### [Exercise]
In the records below, find the line that contains "if negb (String.eqb" and the line that contains "induction l as", then retype exactly those two lines and every line between them.

### [Extracted information]
(* ===== verification/Usage.v ===== *)
(** * The usage texts of the two servers and of the smoke tool

    A usage text is its lines.  The theorem compares it with the flags the program
    declares (Commands.v): each has its entry, with the default it is declared with. *)

From S2P Require Import Prelude VerbsConfig VerbsListen Flags GoFmt App Commands.
From S2P Require MemStore Smoke.

#[local] Open Scope string_scope.

Definition tabs : string := String "009" (String "009" EmptyString).

(** The program's name, or else [default]. *)
Definition program (default name : string) : string :=
  path_base (if String.eqb name "" then default else name).

(** ** The texts *)

Module InmemUsage.
Import InmemApp.

(** It shows the values of [c]: those the flags have when it is printed. *)
Definition UsageText (c : Config) (name : string) : list string :=
  let name := program "inmem-s3-server" name in
  [
   "Usage:";
   "  " +:+ name +:+ " [flags]";
   "";
   "S3-compatible in-memory benchmark server.";
   "GET/HEAD/list read from the preloaded payload store. PUT validates uploads and discards their payload bytes.";
   "";
   "Data listeners (enable at least one):";
   "  --tcp-listen addr";
   "        HTTP/S3 listener address. Default: " +:+ (TCPListen c) +:+ ". Empty disables TCP.";
   "  --enable-rdma-zcopy";
   "        Enable the RDMA zcopy listener. Default: " +:+ fmt_t (EnableRDMAZCopy c) +:+ ".";
   "  --rdma-zcopy-listen addr";
   "        RDMA zcopy listener address when RDMA is enabled. Default: " +:+ (RDMAZCopyListen c) +:+ ".";
   "";
   "General behavior:";
   "  --region string";
   "        Region returned by the S3-compatible APIs. Default: " +:+ (Region c) +:+ ".";
   "  --max-object-size bytes";
   "        Per-upload size limit. Default: " +:+ fmt_d (MaxObjectSize c) +:+ ". Values <= 0 disable the limit.";
   "  --payload-root path";
   "        Optional startup preload directory. Top-level folders become buckets and nested files become object keys.";
   "  --control-grpc-listen addr";
   "        Optional gRPC control-plane listener for AddFolder/ListBuckets/DeleteBucket/ClearAll. Empty disables it.";
   "";
   "In-memory payload store:";
   "  --store-max-bytes bytes";
   "        Resident-byte limit for GET payloads. Default: " +:+ fmt_d (StoreMaxBytes c) +:+ " (unlimited).";
   "  --store-evict-policy string";
   "        Store-full behavior. Supported values: " +:+ MemStore.EvictPolicyReject +:+ ", " +:+ MemStore.EvictPolicyFIFO +:+ ". Default: " +:+ (StoreEvictPolicy c) +:+ ".";
   "";
   "RDMA tuning:";
   "  --rdma-backlog int";
   "        RDMA CM listen backlog. Default: " +:+ fmt_d (RDMABacklog c) +:+ ". A value of 0 uses the RDMA library default.";
   "  --rdma-accept-workers int";
   "        Concurrent RDMA accept workers. Default: " +:+ fmt_d (RDMAWorkers c) +:+ ". A value <= 0 uses the RDMA library default.";
   "  --rdma-frame-payload int";
   "        RDMA frame payload size in bytes. Default: 0 (library default " +:+ fmt_d DefaultVerbsFramePayloadSize +:+ ").";
   "  --rdma-send-depth int";
   "        RDMA send queue depth. Default: 0 (library default " +:+ fmt_d DefaultVerbsSendQueueDepth +:+ ").";
   "  --rdma-recv-depth int";
   "        RDMA recv queue depth. Default: 0 (library default " +:+ fmt_d DefaultVerbsRecvQueueDepth +:+ ").";
   "  --rdma-inline-threshold int";
   "        RDMA inline-send threshold in bytes. Default: 0 (library default " +:+ fmt_d DefaultVerbsInlineThreshold +:+ ").";
   "  --rdma-lowcpu";
   "        Prefer fewer RDMA completion signals when send signal interval is left at 0.";
   "  --rdma-send-signal-interval int";
   "        RDMA send completion interval. Default: 0 (library default " +:+ fmt_d DefaultVerbsSendSignalInterval +:+ ", or " +:+ fmt_d DefaultVerbsLowCPUSendSignalInterval +:+ " with --rdma-lowcpu)."].
End InmemUsage.

Module S3Usage.
Import S3Main.

Definition usageText (name : string) : list string :=
  let name := program "s3-rdma-server" name in
  [
   "Usage:";
   "  " +:+ name +:+ " [flags]";
   "";
   "Standalone benchmark server with minimal S3/TCP support and RDMA zcopy support.";
   "PUT payloads are received and discarded; only startup-loaded payload-root objects are readable via GET.";
   "";
   "General:";
   "  --debug";
   tabs +:+ "Enable debug logging. Default: false.";
   "  --region string";
   tabs +:+ "Region returned by the S3-compatible API. Default: " +:+ defaultRegion +:+ ".";
   "  --payload-root path";
   tabs +:+ "Optional startup preload directory for persistent GET objects. Default: " +:+ dquote +:+ dquote +:+ ".";
   "  --max-object-size bytes";
   tabs +:+ "Maximum accepted PUT size. Default: " +:+ fmt_d defaultMaxObjectSize +:+ ". Values <= 0 disable the limit.";
   "";
   "Data listeners:";
   "  --tcp-listen addr";
   tabs +:+ "HTTP/TCP listener address. Default: " +:+ defaultTCPListen +:+ ". Empty disables TCP.";
   "  --enable-rdma-zcopy";
   tabs +:+ "Enable the RDMA zcopy listener. Default: false.";
   "  --rdma-zcopy-listen addr";
   tabs +:+ "RDMA zcopy listener address. Default: " +:+ defaultRDMAZCopyListen +:+ ". For live RDMA traffic, use an RDMA-backed interface address.";
   "";
   "RDMA tuning:";
   "  --rdma-backlog int";
   tabs +:+ "RDMA listener backlog. Default: " +:+ fmt_d DefaultVerbsListenBacklog +:+ ". A value of 0 uses the RDMA library default.";
   "  --rdma-accept-workers int";
   tabs +:+ "RDMA accept worker count. Default: " +:+ fmt_d DefaultVerbsAcceptWorkers +:+ ". A value <= 0 uses the RDMA library default.";
   "  --rdma-frame-payload int";
   tabs +:+ "RDMA frame payload size in bytes. Default: " +:+ fmt_d DefaultVerbsFramePayloadSize +:+ ".";
   "  --rdma-send-depth int";
   tabs +:+ "RDMA send queue depth. Default: " +:+ fmt_d DefaultVerbsSendQueueDepth +:+ ".";
   "  --rdma-recv-depth int";
   tabs +:+ "RDMA recv queue depth. Default: " +:+ fmt_d DefaultVerbsRecvQueueDepth +:+ ".";
   "  --rdma-inline-threshold int";
   tabs +:+ "RDMA inline threshold in bytes. Default: " +:+ fmt_d DefaultVerbsInlineThreshold +:+ ".";
   "  --rdma-lowcpu";
   tabs +:+ "Prefer fewer RDMA completion signals when the signal interval is left at 0.";
   "  --rdma-send-signal-interval int";
   tabs +:+ "RDMA send completion interval. Default: " +:+ fmt_d DefaultVerbsSendSignalInterval +:+ ".";
   "  --rdma-control-timeout duration";
   tabs +:+ "Timeout for RDMA control messages. Default: " +:+ Duration_String defaultRDMAControlTO +:+ ".";
   "  --rdma-data-timeout duration";
   tabs +:+ "Timeout for RDMA payload transfer operations. Default: " +:+ Duration_String defaultRDMADataTO +:+ ".";
   "  --rdma-idle-timeout duration";
   tabs +:+ "Maximum idle wait for the next RDMA control message before the server closes the connection. Default: " +:+ Duration_String defaultRDMAIdleTO +:+ "."].
End S3Usage.

Module SmokeUsage.
Import Smoke SmokeMain.

Definition defaultBucket : string := "bench-bucket".
Definition defaultKey : string := "smoke-object".
Definition defaultOp : string := "put-get".

Definition usageText (name : string) : list string :=
  let name := program "s3-rdma-smoke" name in
  [
   "Usage:";
   "  " +:+ name +:+ " [flags]";
   "";
   "Combined smoke tool for the standalone s3-rdma-server.";
   "Use transport=tcp for the S3-compatible HTTP path or transport=rdma for the zcopy RDMA path.";
   "";
   "Common:";
   "  --transport string";
   tabs +:+ "Smoke transport: tcp or rdma. Default: " +:+ defaultTransport +:+ ".";
   "  --endpoint value";
   tabs +:+ "Server endpoint. Default depends on transport: tcp=http://127.0.0.1:10090, rdma=127.0.0.1:10191. For live RDMA runs, prefer an RDMA-backed interface address.";
   "  --bucket string";
   tabs +:+ "Bucket name. Default: " +:+ defaultBucket +:+ ".";
   "  --key string";
   tabs +:+ "Object key. Default: " +:+ defaultKey +:+ ".";
   "  --op string";
   tabs +:+ "Smoke operation: put, get, or put-get. Default: " +:+ defaultOp +:+ ".";
   "  --verify";
   tabs +:+ "Verify the expected smoke semantics. Default: true.";
   "  --payload-size bytes";
   tabs +:+ "Payload size in bytes. Used for PUT data and GET size checks. Default: " +:+ fmt_d defaultPayloadSize +:+ ".";
   "  --request-timeout duration";
   tabs +:+ "Per-operation timeout for the TCP path. Default: " +:+ Duration_String defaultRequestTimeout +:+ ".";
   "";
   "RDMA-only:";
   "  --rdma-connect-timeout duration";
   tabs +:+ "Timeout for opening the RDMA connection. Default: " +:+ Duration_String defaultRDMAConnectTO +:+ ".";
   "  --rdma-control-timeout duration";
   tabs +:+ "Timeout for RDMA control operations such as hello and ensure-bucket. Default: " +:+ Duration_String defaultRDMAControlTO +:+ ".";
   "  --rdma-data-timeout duration";
   tabs +:+ "Timeout for RDMA PUT/GET payload operations. Default: " +:+ Duration_String defaultRDMADataTO +:+ ".";
   "  --rdma-shared-memory-size bytes";
   tabs +:+ "Shared mmap region size. Default: " +:+ fmt_d defaultRDMASharedMemSize +:+ ".";
   "  --rdma-shared-memory-path path";
   tabs +:+ "Optional file-backed shared memory path. When empty, use anonymous mmap.";
   "  --rdma-put-offset bytes";
   tabs +:+ "PUT payload offset inside the shared memory region. Default: " +:+ fmt_d defaultRDMAPutOffset +:+ ".";
   "  --rdma-get-offset bytes";
   tabs +:+ "GET target offset inside the shared memory region. Default: " +:+ fmt_d defaultRDMAGetOffset +:+ ".";
   "  --rdma-get-max-size bytes";
   tabs +:+ "Maximum readable GET size inside the shared memory region. Default: " +:+ fmt_d defaultRDMAGetMaxSize +:+ ".";
   "  --rdma-lowcpu";
   tabs +:+ "Prefer lower CPU RDMA signaling behavior.";
   "  --rdma-frame-payload bytes";
   tabs +:+ "RDMA frame payload size. Default: " +:+ fmt_d DefaultVerbsFramePayloadSize +:+ ".";
   "  --rdma-send-depth int";
   tabs +:+ "RDMA send queue depth. Default: " +:+ fmt_d DefaultVerbsSendQueueDepth +:+ ".";
   "  --rdma-recv-depth int";
   tabs +:+ "RDMA recv queue depth. Default: " +:+ fmt_d DefaultVerbsRecvQueueDepth +:+ ".";
   "  --rdma-inline-threshold bytes";
   tabs +:+ "RDMA inline threshold. Default: " +:+ fmt_d DefaultVerbsInlineThreshold +:+ ".";
   "  --rdma-send-signal-interval int";
   tabs +:+ "RDMA send signal interval. Default: " +:+ fmt_d DefaultVerbsSendSignalInterval +:+ "."].
End SmokeUsage.

(** ** The entries of a text *)

Fixpoint word (s : string) : string :=
  match s with
  | EmptyString => EmptyString
  | String c r => if Ascii.eqb c " " then EmptyString else String c (word r)
  end.

(** The flags that have an entry, each with the line that describes it. *)
Fixpoint entries (ls : list string) : list (string * string) :=
  match ls with
  | [] => []
  | l :: ls' =>
    match strip_prefix "  --" l, ls' with
    | Some r, d :: _ => (word r, d) :: entries ls'
    | _, _ => entries ls'
    end
  end.

(** How a default is written. *)
Definition shown (v : value) : string :=
  match v with
  | VBool b => fmt_t b
  | VInt n => fmt_d n
  | VString s => if String.eqb s "" then dquote +:+ dquote else s
  | VFloat _ => ""
  | VDuration d => Duration_String d
  end.

(** The description gives no default, or the one of the flag. *)
Definition right_default (d : string) (v : value) : bool :=
  negb (Contains d "Default: ") ||
  Contains d ("Default: " +:+ shown v +:+ ".") || Contains d ("Default: " +:+ shown v +:+ " (").

(** Every flag has an entry that agrees with it, and every entry is one of a flag. *)
Definition describes (text : list string) (fs : FlagSet) : Prop :=
  Forall (fun f => exists d, (f.1, d) ∈ entries text /\ right_default d f.2 = true) fs /\
  Forall (fun e => e.1 ∈ fs.*1) (entries text) /\ NoDup (entries text).*1.

Definition described_in (es : list (string * string)) (f : string * value) : bool :=
  existsb (fun e => String.eqb e.1 f.1 && right_default e.2 f.2) es.

Lemma describes_dec text fs :
  forallb (described_in (entries text)) fs &&
  forallb (fun e => bool_decide (e.1 ∈ fs.*1)) (entries text) && bool_decide (NoDup (entries text).*1) = true ->
  describes text fs.
Proof.
  intros [[H1 H2]%andb_prop H3%bool_decide_eq_true]%andb_prop.
  rewrite forallb_forall in H1, H2. split_and!; [| |done]; apply Forall_forall.
  - intros f Hf. apply list_elem_of_In, H1, existsb_exists in Hf as ([n d] & Hin & [Hn Hd]%andb_prop).
    apply String.eqb_eq in Hn. simpl in Hn. subst n. exists d. split; [by apply list_elem_of_In|done].
  - intros e He. apply list_elem_of_In, H2, bool_decide_eq_true in He. done.
Qed.

(** The usage texts agree with the command lines: whatever the program is called, its
    text has exactly one entry for each flag the program declares and none for anything
    else, and where an entry gives a default it is the one the flag is declared with. *)
Theorem usage_describes_flags name :
  describes (drop 2 (InmemUsage.UsageText InmemApp.DefaultConfig name)) (InmemMain.NewFlagSet InmemApp.DefaultConfig) /\
  describes (drop 2 (S3Usage.usageText name)) (S3Main.flags_of S3Main.flag_defaults) /\
  describes (drop 2 (SmokeUsage.usageText name)) (SmokeMain.flags_of SmokeMain.flag_defaults).
Proof. split_and!; apply describes_dec; by vm_compute. Qed.

(** ** The text that -help prints *)

(** The values of the flags where Parse stops. *)
Fixpoint parse_state (args : list string) (fs : FlagSet) : FlagSet :=
  match args with
  | [] => fs
  | s :: args' =>
    match read_arg s with
    | ArgFlag name val =>
      match flag_get fs name with
      | None => fs
      | Some old =>
        let set v rest :=
          match Set_value old v with Some new => parse_state rest (flag_set fs name new) | None => fs end in
        if is_bool old then set (default "true" val) args'
        else match val, args' with
             | Some v, _ => set v args'
             | None, v :: args'' =>
               match Set_value old v with Some new => parse_state args'' (flag_set fs name new) | None => fs end
             | None, [] => fs
             end
      end
    | _ => fs
    end
  end.

(** The in-memory server's -help shows as defaults what the arguments before it have set. *)
Theorem help_shows_current_values :
  let fs := InmemMain.NewFlagSet InmemApp.DefaultConfig in
  let args := ["--region=eu-west-1"; "--max-object-size=7"; "-h"] in
  Parse args fs = ParseErr ErrHelp /\
  ~ describes (InmemUsage.UsageText (InmemMain.config_of (parse_state args fs)) "") fs /\
  ("max-object-size", "        Per-upload size limit. Default: 7. Values <= 0 disable the limit.") ∈
    entries (InmemUsage.UsageText (InmemMain.config_of (parse_state args fs)) "").
Proof.
  cbv zeta. split; [by vm_compute|]. set (text := InmemUsage.UsageText _ _).
  assert (He : (("max-object-size", "        Per-upload size limit. Default: 7. Values <= 0 disable the limit.") : string * string)
                 ∈ entries text) by (apply (bool_decide_unpack _); by vm_compute).
  split; [|done]. intros (H1 & _ & H3). rewrite Forall_forall in H1.
  destruct (H1 ("max-object-size", VInt (64 * 2 ^ 20))) as (d & Hd & Hr).
  { by apply (list_elem_of_lookup_2 _ 12). }
  assert (Hu : forall d', ("max-object-size", d') ∈ entries text -> right_default d' (VInt (64 * 2 ^ 20)) = false).
  { intros d' Hd'. assert (HF : forallb (fun e => negb (String.eqb e.1 "max-object-size") ||
      negb (right_default e.2 (VInt (64 * 2 ^ 20)))) (entries text) = true) by (by vm_compute).
    rewrite forallb_forall in HF. apply list_elem_of_In, HF in Hd'. simpl in Hd'. by apply negb_true_iff. }
  simpl in Hr, Hd. by rewrite (Hu d Hd) in Hr.
Qed.
(* ===== verification/SharedMem.v ===== *)
(** * Shared memory regions (smoke.go: newSharedMemory; the demo's newSharedMmap)

    A region is mapped anonymously, or from a file that is opened, sized, mapped and
    closed again.  The state is the process's account of open descriptors and mappings;
    what the system answers is an argument.  A descriptor is gone after [file.Close]
    whatever that returns; a mapping stays when [syscall.Munmap] fails. *)

From S2P Require Import Prelude VerbsConn.

#[local] Open Scope go_scope.

(** A mapping: its address and its length. *)
Record mapping := { m_addr : Z; m_len : Z }.

#[export] Instance mapping_eq_dec : EqDecision mapping.
Proof. solve_decision. Defined.

Record account := { open_files : list Z; mappings : list mapping }.

(** What the system answers; [mkdir_of] is [os.MkdirAll] of the path's directory, and a
    mapping without a descriptor is an anonymous one. *)
Class ShmHost (W : Type) := {
  os_mkdir_of : string -> W -> option string * W;
  os_open : string -> W -> res string Z * W;
  os_truncate : Z -> Z -> W -> option string * W;
  os_mmap : option Z -> Z -> W -> res string Z * W;
  os_close : Z -> W -> option string * W;
  os_munmap : mapping -> W -> option string * W;
}.

(** An error: what failed, and what failed while cleaning up after it. *)
Inductive shm_err :=
| EMmap (e : string)
| EMkdir (e : string)
| EOpenFile (e : string)
| ETruncate (e : string) (close : option string)
| EMmapFile (e : string) (close : option string)
| ECloseFile (e : string) (unmap : option string).

Section Shm.
Context {W : Type} `{!ShmHost W}.
#[local] Abbreviation S := (M W account shm_err).

Definition note_open (fd : Z) : S unit :=
  modify (fun a => {| open_files := fd :: open_files a; mappings := mappings a |}).
Definition note_close (fd : Z) : S unit :=
  modify (fun a => {| open_files := list_difference (open_files a) [fd]; mappings := mappings a |}).
Definition note_map (m : mapping) : S unit :=
  modify (fun a => {| open_files := open_files a; mappings := m :: mappings a |}).
Definition note_unmap (m : mapping) : S unit :=
  modify (fun a => {| open_files := open_files a; mappings := list_difference (mappings a) [m] |}).

Definition close_file (fd : Z) : S (option string) :=
  let! e := host (os_close fd) in
  note_close fd;;
  ret e.

(** [syscall.Munmap(b)], the cleanup function of a region. *)
Definition munmap (m : mapping) : S (option string) :=
  let! e := host (os_munmap m) in
  match e with Some _ => ret e | None => note_unmap m;; ret None end.

Definition mmap (fd : option Z) (size : Z) : S (res string mapping) :=
  let! r := host (os_mmap fd size) in
  match r with
  | Err e => ret (Err e)
  | Ok a => let m := {| m_addr := a; m_len := size |} in note_map m;; ret (Ok m)
  end.

Definition newAnonymousSharedMemory (size : Z) : S mapping :=
  let! r := mmap None size in
  match r with Err e => fail (EMmap e) | Ok b => ret b end.

Definition newFileBackedSharedMemory (size : Z) (path : string) : S mapping :=
  let! mkErr := host (os_mkdir_of path) in
  match mkErr with
  | Some e => fail (EMkdir e)
  | None =>
    let! file := host (os_open path) in
    match file with
    | Err e => fail (EOpenFile e)
    | Ok fd =>
      note_open fd;;
      let! trErr := host (os_truncate fd size) in
      match trErr with
      | Some e => let! closeErr := close_file fd in fail (ETruncate e closeErr)
      | None =>
        let! b := mmap (Some fd) size in
        match b with
        | Err e => let! closeErr := close_file fd in fail (EMmapFile e closeErr)
        | Ok m =>
          let! closeErr := close_file fd in
          match closeErr with
          | Some e => let! unmapErr := munmap m in fail (ECloseFile e unmapErr)
          | None => ret m
          end
        end
      end
    end
  end.

Definition newSharedMemory (size : Z) (path : string) : S mapping :=
  if negb (String.eqb (TrimSpace path) "") then newFileBackedSharedMemory size path
  else newAnonymousSharedMemory size.

(** The demo's region, with the cleanup that only prints an error. *)
Definition newSharedMmap (size : Z) : S mapping := newAnonymousSharedMemory size.

(** ** Properties *)

(** The system gives descriptors and addresses that are not in use. *)
Definition fresh_in (a : account) : Prop :=
  (forall path w fd, (os_open path w).1 = Ok fd -> fd ∉ open_files a) /\
  (forall fd size w addr len, (os_mmap fd size w).1 = Ok addr -> {| m_addr := addr; m_len := len |} ∉ mappings a).

Lemma difference_head {A} `{EqDecision A} (x : A) l : x ∉ l -> list_difference (x :: l) [x] = l.
Proof.
  intros Hx. simpl. case_decide as Hin; [|by destruct Hin; apply list_elem_of_singleton]. clear Hin.
  induction l as [|y l IH]; [done|]. apply not_elem_of_cons in Hx as [Hy Hx]. simpl.
  case_decide as Hin; [apply list_elem_of_singleton in Hin; congruence|]. by rewrite IH.
Qed.

(** A region that is returned is mapped with the size asked for, and its file is closed;
    a call that fails leaves nothing open and nothing mapped, unless unmapping failed
    too, which its error says; and the cleanup function unmaps the region. *)
Theorem newSharedMemory_leaks_nothing size path a w :
  fresh_in a ->
  let '(out, a', w') := newSharedMemory size path a w in
  open_files a' = open_files a /\
  match out with
  | Ret m => m_len m = size /\ mappings a' = m :: mappings a /\
             ((munmap m a' w').1.1 = Ret None -> mappings (munmap m a' w').1.2 = mappings a)
  | Fail (ECloseFile _ (Some _)) => exists m, mappings a' = m :: mappings a
  | Fail _ => mappings a' = mappings a
  | _ => False
  end.
Proof.
  intros [Hf Hm]. unfold newSharedMemory. destruct (negb _).
  - unfold newFileBackedSharedMemory, mmap, munmap, close_file, note_open, note_close, note_map, note_unmap,
      bind, host, modify, ret, fail.
    destruct (os_mkdir_of path w) as [[e|] w1]; [by split|].
    destruct (os_open path w1) as [[fd|e] w2] eqn:Eo; [|by split].
    assert (Hfd : fd ∉ open_files a) by (apply (Hf path w1); by rewrite Eo).
    cbn [open_files mappings].
    destruct (os_truncate fd size w2) as [[e|] w3].
    { destruct (os_close fd w3) as [ce w4]. cbn [open_files mappings]. by rewrite (difference_head fd _ Hfd). }
    destruct (os_mmap (Some fd) size w3) as [[ad|e] w4] eqn:Em.
    + pose proof (Hm (Some fd) size w3 ad size) as Hnew. rewrite Em in Hnew. specialize (Hnew eq_refl).
      cbn [open_files mappings]. destruct (os_close fd w4) as [[e|] w5]; cbn [open_files mappings];
        rewrite (difference_head fd _ Hfd).
      * destruct (os_munmap _ w5) as [[e'|] w6]; cbn [open_files mappings]; (split; [done|]); [by eexists|].
        by rewrite (difference_head _ _ Hnew).
      * split; [done|]. split; [done|]. split; [done|].
        destruct (os_munmap _ w5) as [[e'|] w6]; cbn [open_files mappings]; [done|].
        intros _. by rewrite (difference_head _ _ Hnew).
    + destruct (os_close fd w4) as [ce w5]. cbn [open_files mappings]. by rewrite (difference_head fd _ Hfd).
  - unfold newAnonymousSharedMemory, mmap, munmap, note_map, note_unmap, bind, host, modify, ret, fail.
    destruct (os_mmap None size w) as [[ad|e] w1] eqn:Em; [|by split].
    pose proof (Hm None size w ad size) as Hnew. rewrite Em in Hnew. specialize (Hnew eq_refl).
    cbn [open_files mappings]. split; [done|]. split; [done|]. split; [done|].
    destruct (os_munmap _ w1) as [[e'|] w2]; cbn [open_files mappings]; [done|].
    intros _. by rewrite (difference_head _ _ Hnew).
Qed.
End Shm.

(** ** Runs *)

(** A system that numbers descriptors and addresses from a counter; the file cannot be
    closed, nor anything unmapped, when [ss_broken]. *)
Record shm_sim := { ss_next : Z; ss_broken : bool }.

#[export] Instance shm_sim_host : ShmHost shm_sim := {|
  os_mkdir_of _ w := (None, w);
  os_open _ w := (Ok (ss_next w), {| ss_next := ss_next w + 1; ss_broken := ss_broken w |});
  os_truncate _ _ w := (None, w);
  os_mmap _ _ w := (Ok (4096 * ss_next w), {| ss_next := ss_next w + 1; ss_broken := ss_broken w |});
  os_close _ w := (if ss_broken w then Some "EIO"%string else None, w);
  os_munmap _ w := (if ss_broken w then Some "EINVAL"%string else None, w);
|}.

Example file_region :
  (newSharedMemory 64 "/dev/shm/x" {| open_files := []; mappings := [] |} {| ss_next := 3; ss_broken := false |}).1 =
  (Ret {| m_addr := 16384; m_len := 64 |},
   {| open_files := []; mappings := [{| m_addr := 16384; m_len := 64 |}] |}).
Proof. by vm_compute. Qed.

Example broken_region :
  (newSharedMemory 64 "/dev/shm/x" {| open_files := []; mappings := [] |} {| ss_next := 3; ss_broken := true |}).1 =
  (Fail (ECloseFile "EIO" (Some "EINVAL"%string)),
   {| open_files := []; mappings := [{| m_addr := 16384; m_len := 64 |}] |}).
Proof. by vm_compute. Qed.

Lemma newSharedMemory_leaks_nothing_witness :
  let a := {| open_files := []; mappings := [] |} in
  let '(out, a', _) := newSharedMemory 64 " " a {| ss_next := 3; ss_broken := true |} in
  open_files a' = [] /\ out = Ret {| m_addr := 12288; m_len := 64 |}.
Proof.
  pose proof (newSharedMemory_leaks_nothing 64 " " {| open_files := []; mappings := [] |}
    {| ss_next := 3; ss_broken := true |}) as H.
  cbv zeta. destruct (newSharedMemory 64 " " _ _) as [[out a'] w'] eqn:E. vm_compute in E. injection E as <- <- <-.
  split; [|done]. apply H. split; intros; apply not_elem_of_nil.
Defined.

### [Response box]
  if negb (String.eqb (TrimSpace path) "") then newFileBackedSharedMemory size path
  else newAnonymousSharedMemory size.

(** The demo's region, with the cleanup that only prints an error. *)
Definition newSharedMmap (size : Z) : S mapping := newAnonymousSharedMemory size.

(** ** Properties *)

(** The system gives descriptors and addresses that are not in use. *)
Definition fresh_in (a : account) : Prop :=
  (forall path w fd, (os_open path w).1 = Ok fd -> fd ∉ open_files a) /\
  (forall fd size w addr len, (os_mmap fd size w).1 = Ok addr -> {| m_addr := addr; m_len := len |} ∉ mappings a).

Lemma difference_head {A} `{EqDecision A} (x : A) l : x ∉ l -> list_difference (x :: l) [x] = l.
Proof.
  intros Hx. simpl. case_decide as Hin; [|by destruct Hin; apply list_elem_of_singleton]. clear Hin.
  induction l as [|y l IH]; [done|]. apply not_elem_of_cons in Hx as [Hy Hx]. simpl.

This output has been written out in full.